- Work item -
Starting at the line that contains "match list_find (λ" in the listing below, write out every line word for word until you have written the line that contains "schema =? source_id)".
_ _ _ _ _ _ _
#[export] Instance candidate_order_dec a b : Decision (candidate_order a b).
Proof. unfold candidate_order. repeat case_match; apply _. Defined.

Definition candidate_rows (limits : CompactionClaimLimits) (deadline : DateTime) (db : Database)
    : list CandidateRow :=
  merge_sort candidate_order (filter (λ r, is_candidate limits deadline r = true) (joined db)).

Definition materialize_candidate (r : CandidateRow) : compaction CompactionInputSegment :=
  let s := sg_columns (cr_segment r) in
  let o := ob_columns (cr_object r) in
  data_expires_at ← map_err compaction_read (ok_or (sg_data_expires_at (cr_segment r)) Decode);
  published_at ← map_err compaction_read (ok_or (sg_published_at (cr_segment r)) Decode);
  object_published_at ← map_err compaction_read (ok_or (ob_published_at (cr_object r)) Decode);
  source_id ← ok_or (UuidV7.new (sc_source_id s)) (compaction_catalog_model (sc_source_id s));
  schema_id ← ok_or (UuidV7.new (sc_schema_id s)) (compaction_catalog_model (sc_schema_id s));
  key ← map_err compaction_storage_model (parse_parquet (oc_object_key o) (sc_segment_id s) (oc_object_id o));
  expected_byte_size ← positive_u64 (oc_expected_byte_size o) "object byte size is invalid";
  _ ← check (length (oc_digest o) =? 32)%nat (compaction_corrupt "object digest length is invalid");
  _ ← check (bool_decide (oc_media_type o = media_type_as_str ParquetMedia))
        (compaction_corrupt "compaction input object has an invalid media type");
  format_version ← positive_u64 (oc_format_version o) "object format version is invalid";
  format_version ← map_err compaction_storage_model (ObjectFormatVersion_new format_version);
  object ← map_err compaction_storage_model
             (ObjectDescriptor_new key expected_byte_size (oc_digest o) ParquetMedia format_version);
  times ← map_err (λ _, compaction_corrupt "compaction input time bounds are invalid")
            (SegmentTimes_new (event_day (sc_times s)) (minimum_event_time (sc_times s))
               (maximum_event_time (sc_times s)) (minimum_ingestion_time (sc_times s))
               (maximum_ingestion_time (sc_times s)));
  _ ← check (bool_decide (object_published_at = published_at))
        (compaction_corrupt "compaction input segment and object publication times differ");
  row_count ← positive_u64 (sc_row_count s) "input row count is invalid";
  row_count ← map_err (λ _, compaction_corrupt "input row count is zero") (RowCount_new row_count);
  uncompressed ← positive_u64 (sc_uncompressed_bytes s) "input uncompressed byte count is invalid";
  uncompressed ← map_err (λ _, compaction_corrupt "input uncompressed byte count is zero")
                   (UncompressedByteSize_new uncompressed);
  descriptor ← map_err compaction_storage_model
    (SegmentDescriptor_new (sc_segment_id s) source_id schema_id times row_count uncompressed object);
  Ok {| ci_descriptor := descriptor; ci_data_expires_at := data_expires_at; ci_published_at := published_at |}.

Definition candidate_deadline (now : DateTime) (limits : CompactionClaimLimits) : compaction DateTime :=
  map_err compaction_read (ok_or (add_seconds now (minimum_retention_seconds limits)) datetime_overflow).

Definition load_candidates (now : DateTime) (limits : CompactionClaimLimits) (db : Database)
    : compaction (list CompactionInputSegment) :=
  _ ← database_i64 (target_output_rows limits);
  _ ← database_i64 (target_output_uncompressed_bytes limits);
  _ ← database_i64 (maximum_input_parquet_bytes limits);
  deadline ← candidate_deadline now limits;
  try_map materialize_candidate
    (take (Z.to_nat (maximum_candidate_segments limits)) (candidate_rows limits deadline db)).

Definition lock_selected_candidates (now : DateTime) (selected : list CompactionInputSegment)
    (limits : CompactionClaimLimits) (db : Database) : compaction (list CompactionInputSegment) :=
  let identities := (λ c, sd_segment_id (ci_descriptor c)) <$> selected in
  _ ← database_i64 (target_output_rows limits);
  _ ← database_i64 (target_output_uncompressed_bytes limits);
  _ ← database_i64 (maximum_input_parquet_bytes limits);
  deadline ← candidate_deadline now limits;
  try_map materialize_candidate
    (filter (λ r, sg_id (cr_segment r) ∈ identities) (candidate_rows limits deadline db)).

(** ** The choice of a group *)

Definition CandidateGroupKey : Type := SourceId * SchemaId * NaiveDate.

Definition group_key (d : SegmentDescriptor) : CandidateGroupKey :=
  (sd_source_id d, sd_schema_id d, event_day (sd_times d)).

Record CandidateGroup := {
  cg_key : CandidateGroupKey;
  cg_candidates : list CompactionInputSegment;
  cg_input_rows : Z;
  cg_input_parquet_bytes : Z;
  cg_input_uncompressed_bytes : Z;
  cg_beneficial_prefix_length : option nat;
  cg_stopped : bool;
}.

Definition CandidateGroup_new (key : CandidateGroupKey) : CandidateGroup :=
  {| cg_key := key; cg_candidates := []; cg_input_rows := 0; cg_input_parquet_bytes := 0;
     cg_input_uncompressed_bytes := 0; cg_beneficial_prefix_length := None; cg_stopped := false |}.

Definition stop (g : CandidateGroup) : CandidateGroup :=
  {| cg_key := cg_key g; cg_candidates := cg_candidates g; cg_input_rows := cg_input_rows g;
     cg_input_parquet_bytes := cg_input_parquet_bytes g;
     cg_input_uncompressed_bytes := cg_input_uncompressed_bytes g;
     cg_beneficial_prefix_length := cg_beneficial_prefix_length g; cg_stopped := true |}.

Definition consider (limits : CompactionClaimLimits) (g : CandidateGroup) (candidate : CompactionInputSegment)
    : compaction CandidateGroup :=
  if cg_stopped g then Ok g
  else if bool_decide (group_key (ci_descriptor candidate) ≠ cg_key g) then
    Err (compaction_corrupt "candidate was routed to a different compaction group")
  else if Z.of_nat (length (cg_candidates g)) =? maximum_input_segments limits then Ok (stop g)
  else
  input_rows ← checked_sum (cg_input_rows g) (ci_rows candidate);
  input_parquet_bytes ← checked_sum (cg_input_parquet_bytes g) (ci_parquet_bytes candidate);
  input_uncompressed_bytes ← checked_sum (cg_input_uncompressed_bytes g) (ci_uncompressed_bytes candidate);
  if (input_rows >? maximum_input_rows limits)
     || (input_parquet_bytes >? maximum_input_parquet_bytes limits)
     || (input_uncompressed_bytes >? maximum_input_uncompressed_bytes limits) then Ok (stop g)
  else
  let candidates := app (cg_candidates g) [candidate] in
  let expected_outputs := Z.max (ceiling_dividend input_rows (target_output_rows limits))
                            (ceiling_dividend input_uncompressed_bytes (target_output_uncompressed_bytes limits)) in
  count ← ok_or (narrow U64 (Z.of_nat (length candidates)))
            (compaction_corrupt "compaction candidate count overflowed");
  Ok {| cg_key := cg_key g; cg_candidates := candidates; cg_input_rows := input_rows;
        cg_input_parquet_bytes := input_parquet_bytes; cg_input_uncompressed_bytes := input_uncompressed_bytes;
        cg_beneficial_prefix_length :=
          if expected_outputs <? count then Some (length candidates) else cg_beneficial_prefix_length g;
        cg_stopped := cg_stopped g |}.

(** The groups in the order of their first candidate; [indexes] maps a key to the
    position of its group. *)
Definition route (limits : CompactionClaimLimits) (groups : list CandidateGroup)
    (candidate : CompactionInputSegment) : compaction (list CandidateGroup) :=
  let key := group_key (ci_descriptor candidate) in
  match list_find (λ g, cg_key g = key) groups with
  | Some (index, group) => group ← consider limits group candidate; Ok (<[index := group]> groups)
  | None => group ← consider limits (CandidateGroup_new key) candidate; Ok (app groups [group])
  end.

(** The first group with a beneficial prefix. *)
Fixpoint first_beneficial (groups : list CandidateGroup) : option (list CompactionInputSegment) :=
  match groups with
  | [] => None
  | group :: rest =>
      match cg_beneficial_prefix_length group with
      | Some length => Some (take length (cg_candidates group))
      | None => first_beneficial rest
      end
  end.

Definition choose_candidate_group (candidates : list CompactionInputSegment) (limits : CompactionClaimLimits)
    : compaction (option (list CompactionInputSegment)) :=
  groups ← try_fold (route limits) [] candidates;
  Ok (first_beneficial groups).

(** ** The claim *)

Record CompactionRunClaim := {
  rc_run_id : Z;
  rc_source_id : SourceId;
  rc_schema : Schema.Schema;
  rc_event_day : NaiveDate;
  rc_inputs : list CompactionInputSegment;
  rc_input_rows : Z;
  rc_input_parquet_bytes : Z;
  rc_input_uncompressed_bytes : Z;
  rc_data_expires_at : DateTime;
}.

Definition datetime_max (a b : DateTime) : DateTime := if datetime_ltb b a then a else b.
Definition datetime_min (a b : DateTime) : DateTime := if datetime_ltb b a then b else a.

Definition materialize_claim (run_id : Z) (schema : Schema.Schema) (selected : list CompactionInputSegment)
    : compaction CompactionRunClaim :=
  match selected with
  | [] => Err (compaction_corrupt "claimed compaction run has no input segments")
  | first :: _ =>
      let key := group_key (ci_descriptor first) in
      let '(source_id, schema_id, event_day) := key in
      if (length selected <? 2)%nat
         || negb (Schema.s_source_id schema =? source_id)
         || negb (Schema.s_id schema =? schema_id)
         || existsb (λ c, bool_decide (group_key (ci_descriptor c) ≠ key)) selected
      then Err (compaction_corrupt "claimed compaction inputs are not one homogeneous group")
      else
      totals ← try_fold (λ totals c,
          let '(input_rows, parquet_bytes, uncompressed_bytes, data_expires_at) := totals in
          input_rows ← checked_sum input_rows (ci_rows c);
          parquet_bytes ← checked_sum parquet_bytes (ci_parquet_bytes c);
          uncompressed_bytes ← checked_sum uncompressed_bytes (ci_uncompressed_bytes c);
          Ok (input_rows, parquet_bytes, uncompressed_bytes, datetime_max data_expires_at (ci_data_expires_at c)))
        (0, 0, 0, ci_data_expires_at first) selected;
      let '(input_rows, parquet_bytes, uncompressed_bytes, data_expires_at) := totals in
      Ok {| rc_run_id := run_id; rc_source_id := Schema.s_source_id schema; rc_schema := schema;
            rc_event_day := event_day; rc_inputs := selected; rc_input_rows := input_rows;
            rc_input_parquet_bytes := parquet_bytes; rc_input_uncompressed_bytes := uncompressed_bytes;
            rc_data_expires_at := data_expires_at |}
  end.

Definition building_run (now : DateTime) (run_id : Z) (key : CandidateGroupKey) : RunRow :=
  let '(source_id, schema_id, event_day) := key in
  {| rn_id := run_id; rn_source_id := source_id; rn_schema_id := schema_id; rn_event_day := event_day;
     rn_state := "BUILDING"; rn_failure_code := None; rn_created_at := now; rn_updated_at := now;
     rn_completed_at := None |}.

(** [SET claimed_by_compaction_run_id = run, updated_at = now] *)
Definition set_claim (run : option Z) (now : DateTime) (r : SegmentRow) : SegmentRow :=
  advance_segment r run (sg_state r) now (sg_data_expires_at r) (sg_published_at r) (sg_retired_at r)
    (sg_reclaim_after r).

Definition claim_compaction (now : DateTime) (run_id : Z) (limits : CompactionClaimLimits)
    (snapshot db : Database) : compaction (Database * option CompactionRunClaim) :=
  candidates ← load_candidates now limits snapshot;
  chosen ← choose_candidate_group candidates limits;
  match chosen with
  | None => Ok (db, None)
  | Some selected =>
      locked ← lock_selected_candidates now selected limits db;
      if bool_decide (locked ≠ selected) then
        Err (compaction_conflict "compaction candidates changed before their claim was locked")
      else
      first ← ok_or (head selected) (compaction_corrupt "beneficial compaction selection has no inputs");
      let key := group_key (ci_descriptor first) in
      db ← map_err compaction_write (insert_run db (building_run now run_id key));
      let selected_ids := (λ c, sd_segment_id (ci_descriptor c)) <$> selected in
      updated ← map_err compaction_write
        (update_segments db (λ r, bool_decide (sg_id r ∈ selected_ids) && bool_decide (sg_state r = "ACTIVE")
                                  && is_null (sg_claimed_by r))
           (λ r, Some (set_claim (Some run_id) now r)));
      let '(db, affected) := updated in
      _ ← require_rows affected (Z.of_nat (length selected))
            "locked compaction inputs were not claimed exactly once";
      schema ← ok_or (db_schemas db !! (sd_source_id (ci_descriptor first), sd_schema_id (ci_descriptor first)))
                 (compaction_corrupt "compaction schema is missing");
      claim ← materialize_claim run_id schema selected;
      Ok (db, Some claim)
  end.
_ _ _ _ _ _ _
- Solution for this task -
  match list_find (λ g, cg_key g = key) groups with
  | Some (index, group) => group ← consider limits group candidate; Ok (<[index := group]> groups)
  | None => group ← consider limits (CandidateGroup_new key) candidate; Ok (app groups [group])
  end.

(** The first group with a beneficial prefix. *)
Fixpoint first_beneficial (groups : list CandidateGroup) : option (list CompactionInputSegment) :=
  match groups with
  | [] => None
  | group :: rest =>
      match cg_beneficial_prefix_length group with
      | Some length => Some (take length (cg_candidates group))
      | None => first_beneficial rest
      end
  end.

Definition choose_candidate_group (candidates : list CompactionInputSegment) (limits : CompactionClaimLimits)
    : compaction (option (list CompactionInputSegment)) :=
  groups ← try_fold (route limits) [] candidates;
  Ok (first_beneficial groups).

(** ** The claim *)

Record CompactionRunClaim := {
  rc_run_id : Z;
  rc_source_id : SourceId;
  rc_schema : Schema.Schema;
  rc_event_day : NaiveDate;
  rc_inputs : list CompactionInputSegment;
  rc_input_rows : Z;
  rc_input_parquet_bytes : Z;
  rc_input_uncompressed_bytes : Z;
  rc_data_expires_at : DateTime;
}.

Definition datetime_max (a b : DateTime) : DateTime := if datetime_ltb b a then a else b.
Definition datetime_min (a b : DateTime) : DateTime := if datetime_ltb b a then b else a.

Definition materialize_claim (run_id : Z) (schema : Schema.Schema) (selected : list CompactionInputSegment)
    : compaction CompactionRunClaim :=
  match selected with
  | [] => Err (compaction_corrupt "claimed compaction run has no input segments")
  | first :: _ =>
      let key := group_key (ci_descriptor first) in
      let '(source_id, schema_id, event_day) := key in
      if (length selected <? 2)%nat
         || negb (Schema.s_source_id schema =? source_id)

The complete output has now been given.